→ **Entries supplied**
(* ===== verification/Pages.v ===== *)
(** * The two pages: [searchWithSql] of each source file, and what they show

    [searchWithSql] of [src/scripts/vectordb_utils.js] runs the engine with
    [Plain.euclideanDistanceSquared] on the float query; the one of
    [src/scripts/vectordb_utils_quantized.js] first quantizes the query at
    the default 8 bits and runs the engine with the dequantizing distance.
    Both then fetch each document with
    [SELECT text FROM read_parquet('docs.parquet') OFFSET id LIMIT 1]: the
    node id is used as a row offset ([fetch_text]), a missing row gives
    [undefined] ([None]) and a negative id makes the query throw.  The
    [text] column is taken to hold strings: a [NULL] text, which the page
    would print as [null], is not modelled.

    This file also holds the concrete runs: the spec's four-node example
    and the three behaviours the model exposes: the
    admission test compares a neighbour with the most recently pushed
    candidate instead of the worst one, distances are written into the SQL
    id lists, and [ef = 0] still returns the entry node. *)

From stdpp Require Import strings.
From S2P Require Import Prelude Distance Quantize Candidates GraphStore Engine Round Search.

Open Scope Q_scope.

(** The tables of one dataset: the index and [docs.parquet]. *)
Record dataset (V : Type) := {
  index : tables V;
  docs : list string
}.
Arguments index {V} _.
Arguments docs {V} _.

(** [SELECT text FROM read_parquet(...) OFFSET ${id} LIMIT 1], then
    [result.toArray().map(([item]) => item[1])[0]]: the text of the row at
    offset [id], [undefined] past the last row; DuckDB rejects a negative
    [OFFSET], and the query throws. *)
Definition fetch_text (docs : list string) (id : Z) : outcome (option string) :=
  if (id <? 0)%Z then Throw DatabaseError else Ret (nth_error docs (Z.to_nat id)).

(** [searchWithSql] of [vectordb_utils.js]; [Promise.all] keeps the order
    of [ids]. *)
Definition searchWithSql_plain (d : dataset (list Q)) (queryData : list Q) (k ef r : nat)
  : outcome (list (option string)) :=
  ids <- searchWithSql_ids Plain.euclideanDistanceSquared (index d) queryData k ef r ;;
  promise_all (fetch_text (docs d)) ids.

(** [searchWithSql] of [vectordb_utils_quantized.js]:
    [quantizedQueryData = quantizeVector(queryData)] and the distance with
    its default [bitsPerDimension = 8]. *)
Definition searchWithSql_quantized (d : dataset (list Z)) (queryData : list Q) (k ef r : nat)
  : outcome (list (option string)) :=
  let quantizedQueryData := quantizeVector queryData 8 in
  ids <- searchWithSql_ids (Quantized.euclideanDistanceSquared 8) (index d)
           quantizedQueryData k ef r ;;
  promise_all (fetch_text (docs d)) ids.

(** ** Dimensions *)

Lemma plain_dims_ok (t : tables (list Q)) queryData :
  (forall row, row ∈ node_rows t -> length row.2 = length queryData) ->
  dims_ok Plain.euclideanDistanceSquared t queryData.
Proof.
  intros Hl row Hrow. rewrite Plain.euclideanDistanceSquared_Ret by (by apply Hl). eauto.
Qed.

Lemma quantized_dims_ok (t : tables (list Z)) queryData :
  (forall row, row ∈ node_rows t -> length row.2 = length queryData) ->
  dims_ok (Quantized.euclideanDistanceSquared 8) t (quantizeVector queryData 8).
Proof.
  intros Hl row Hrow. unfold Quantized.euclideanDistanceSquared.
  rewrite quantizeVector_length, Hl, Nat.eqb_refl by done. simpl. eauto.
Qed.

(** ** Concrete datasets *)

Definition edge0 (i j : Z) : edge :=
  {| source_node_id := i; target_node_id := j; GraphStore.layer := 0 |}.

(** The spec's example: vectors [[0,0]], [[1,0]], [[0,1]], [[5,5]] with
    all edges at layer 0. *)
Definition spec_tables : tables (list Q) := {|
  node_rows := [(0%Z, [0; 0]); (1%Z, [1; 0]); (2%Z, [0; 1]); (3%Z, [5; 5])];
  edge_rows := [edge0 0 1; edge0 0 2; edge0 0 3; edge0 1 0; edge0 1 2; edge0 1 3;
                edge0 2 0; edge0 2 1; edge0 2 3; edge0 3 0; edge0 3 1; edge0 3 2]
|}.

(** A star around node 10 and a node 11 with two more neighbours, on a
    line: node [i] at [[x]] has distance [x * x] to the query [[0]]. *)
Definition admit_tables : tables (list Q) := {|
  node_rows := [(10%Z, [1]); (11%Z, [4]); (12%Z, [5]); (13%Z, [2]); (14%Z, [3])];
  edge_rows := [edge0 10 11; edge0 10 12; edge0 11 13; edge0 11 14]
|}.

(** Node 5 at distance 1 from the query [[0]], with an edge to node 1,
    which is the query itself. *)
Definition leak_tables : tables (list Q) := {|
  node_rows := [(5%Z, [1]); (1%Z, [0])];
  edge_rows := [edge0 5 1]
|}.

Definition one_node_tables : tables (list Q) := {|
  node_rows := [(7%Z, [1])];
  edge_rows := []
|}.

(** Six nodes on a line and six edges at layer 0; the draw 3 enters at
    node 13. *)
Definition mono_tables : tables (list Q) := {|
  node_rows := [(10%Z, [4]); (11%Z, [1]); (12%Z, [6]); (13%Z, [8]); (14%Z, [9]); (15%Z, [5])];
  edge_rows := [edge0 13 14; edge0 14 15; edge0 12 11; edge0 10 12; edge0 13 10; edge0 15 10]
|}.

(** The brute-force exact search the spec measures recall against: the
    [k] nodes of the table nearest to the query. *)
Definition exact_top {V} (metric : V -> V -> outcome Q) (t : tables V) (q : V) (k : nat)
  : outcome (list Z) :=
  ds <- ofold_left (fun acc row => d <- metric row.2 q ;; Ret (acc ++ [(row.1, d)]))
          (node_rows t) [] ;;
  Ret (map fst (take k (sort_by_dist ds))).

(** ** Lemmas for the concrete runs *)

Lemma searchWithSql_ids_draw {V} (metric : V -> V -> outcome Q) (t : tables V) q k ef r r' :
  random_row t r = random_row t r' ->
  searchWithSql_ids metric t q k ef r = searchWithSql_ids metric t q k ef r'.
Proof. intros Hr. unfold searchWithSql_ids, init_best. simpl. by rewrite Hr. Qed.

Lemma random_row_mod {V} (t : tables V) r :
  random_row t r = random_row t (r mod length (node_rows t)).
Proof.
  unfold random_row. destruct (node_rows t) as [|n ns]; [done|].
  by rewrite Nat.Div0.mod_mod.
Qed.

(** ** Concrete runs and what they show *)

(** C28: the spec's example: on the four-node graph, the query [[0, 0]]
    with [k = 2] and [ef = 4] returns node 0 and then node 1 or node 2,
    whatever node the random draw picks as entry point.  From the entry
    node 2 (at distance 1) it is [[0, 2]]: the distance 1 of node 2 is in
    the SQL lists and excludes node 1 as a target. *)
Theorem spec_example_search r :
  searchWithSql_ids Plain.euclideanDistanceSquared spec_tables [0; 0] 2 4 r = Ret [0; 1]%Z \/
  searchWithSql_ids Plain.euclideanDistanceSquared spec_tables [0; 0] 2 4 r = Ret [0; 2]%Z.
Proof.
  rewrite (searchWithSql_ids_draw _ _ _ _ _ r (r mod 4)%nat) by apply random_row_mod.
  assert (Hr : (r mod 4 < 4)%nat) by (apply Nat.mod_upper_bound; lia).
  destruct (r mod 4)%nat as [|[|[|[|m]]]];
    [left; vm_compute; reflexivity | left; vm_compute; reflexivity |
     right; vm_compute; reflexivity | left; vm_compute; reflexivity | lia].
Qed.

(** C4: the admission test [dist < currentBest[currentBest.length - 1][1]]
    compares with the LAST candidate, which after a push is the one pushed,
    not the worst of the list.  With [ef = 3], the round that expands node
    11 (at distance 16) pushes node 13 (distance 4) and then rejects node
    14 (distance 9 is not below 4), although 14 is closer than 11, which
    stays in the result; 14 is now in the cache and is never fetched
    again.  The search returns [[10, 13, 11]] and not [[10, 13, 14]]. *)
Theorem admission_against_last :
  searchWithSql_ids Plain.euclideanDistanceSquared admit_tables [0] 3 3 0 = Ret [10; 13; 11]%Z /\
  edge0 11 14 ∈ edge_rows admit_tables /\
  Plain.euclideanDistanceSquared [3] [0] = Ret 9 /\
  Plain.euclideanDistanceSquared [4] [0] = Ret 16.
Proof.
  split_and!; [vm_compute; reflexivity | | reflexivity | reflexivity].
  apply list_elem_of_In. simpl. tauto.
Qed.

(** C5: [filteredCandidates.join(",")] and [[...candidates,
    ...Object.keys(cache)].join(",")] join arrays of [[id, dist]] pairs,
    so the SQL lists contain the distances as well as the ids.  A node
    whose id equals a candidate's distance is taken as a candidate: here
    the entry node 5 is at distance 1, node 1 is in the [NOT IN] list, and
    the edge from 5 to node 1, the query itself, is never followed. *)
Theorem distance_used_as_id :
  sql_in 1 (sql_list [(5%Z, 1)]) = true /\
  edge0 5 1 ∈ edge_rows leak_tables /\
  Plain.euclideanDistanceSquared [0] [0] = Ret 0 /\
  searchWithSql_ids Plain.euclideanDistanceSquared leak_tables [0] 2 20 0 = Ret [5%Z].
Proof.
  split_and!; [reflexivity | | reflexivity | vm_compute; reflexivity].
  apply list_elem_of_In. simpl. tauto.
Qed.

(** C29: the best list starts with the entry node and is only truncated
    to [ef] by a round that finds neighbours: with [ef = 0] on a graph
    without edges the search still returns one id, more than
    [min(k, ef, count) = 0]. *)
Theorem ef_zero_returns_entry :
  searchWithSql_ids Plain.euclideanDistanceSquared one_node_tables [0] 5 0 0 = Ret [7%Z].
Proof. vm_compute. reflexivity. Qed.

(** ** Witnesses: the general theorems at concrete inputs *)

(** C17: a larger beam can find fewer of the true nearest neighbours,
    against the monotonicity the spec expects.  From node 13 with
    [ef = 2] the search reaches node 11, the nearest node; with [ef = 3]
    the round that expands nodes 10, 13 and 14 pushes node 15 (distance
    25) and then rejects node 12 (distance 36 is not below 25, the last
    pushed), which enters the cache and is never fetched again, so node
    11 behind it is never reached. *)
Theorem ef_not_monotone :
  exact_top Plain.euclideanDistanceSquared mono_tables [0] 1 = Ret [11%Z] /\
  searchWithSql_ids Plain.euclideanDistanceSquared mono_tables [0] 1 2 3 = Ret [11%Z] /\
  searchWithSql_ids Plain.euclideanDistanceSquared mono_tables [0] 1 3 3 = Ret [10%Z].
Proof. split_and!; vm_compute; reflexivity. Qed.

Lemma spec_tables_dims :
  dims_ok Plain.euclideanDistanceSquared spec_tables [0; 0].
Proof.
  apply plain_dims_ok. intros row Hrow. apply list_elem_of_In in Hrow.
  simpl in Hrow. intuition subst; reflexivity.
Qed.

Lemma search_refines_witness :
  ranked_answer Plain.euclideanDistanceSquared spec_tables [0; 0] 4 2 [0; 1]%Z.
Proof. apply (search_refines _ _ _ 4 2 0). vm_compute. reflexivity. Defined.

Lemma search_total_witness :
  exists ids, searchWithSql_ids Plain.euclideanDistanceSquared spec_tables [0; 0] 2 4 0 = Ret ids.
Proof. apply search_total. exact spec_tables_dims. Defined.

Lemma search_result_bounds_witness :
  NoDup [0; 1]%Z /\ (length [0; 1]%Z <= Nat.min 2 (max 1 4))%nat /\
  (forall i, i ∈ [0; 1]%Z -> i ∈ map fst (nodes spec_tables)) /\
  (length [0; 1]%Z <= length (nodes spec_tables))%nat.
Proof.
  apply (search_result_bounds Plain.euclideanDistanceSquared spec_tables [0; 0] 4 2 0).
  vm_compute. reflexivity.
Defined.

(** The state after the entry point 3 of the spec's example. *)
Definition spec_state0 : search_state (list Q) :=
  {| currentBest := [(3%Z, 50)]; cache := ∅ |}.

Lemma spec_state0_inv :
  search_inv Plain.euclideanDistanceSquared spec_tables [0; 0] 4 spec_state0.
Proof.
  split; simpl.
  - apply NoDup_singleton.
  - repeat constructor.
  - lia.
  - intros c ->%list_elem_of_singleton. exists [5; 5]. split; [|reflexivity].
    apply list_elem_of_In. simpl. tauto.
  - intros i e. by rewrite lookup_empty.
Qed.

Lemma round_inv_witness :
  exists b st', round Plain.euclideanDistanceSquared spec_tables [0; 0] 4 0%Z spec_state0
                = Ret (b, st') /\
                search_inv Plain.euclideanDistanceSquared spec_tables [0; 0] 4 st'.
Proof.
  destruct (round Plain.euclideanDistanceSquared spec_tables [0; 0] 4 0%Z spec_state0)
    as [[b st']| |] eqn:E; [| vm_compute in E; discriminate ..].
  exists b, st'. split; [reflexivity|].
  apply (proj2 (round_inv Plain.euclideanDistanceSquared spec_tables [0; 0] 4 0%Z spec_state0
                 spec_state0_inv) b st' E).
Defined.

→ **Assignment**
When a line contains the string "point", copy it from the records.

→ **Written answer**
    whatever node the random draw picks as entry point.  From the entry
(** The state after the entry point 3 of the spec's example. *)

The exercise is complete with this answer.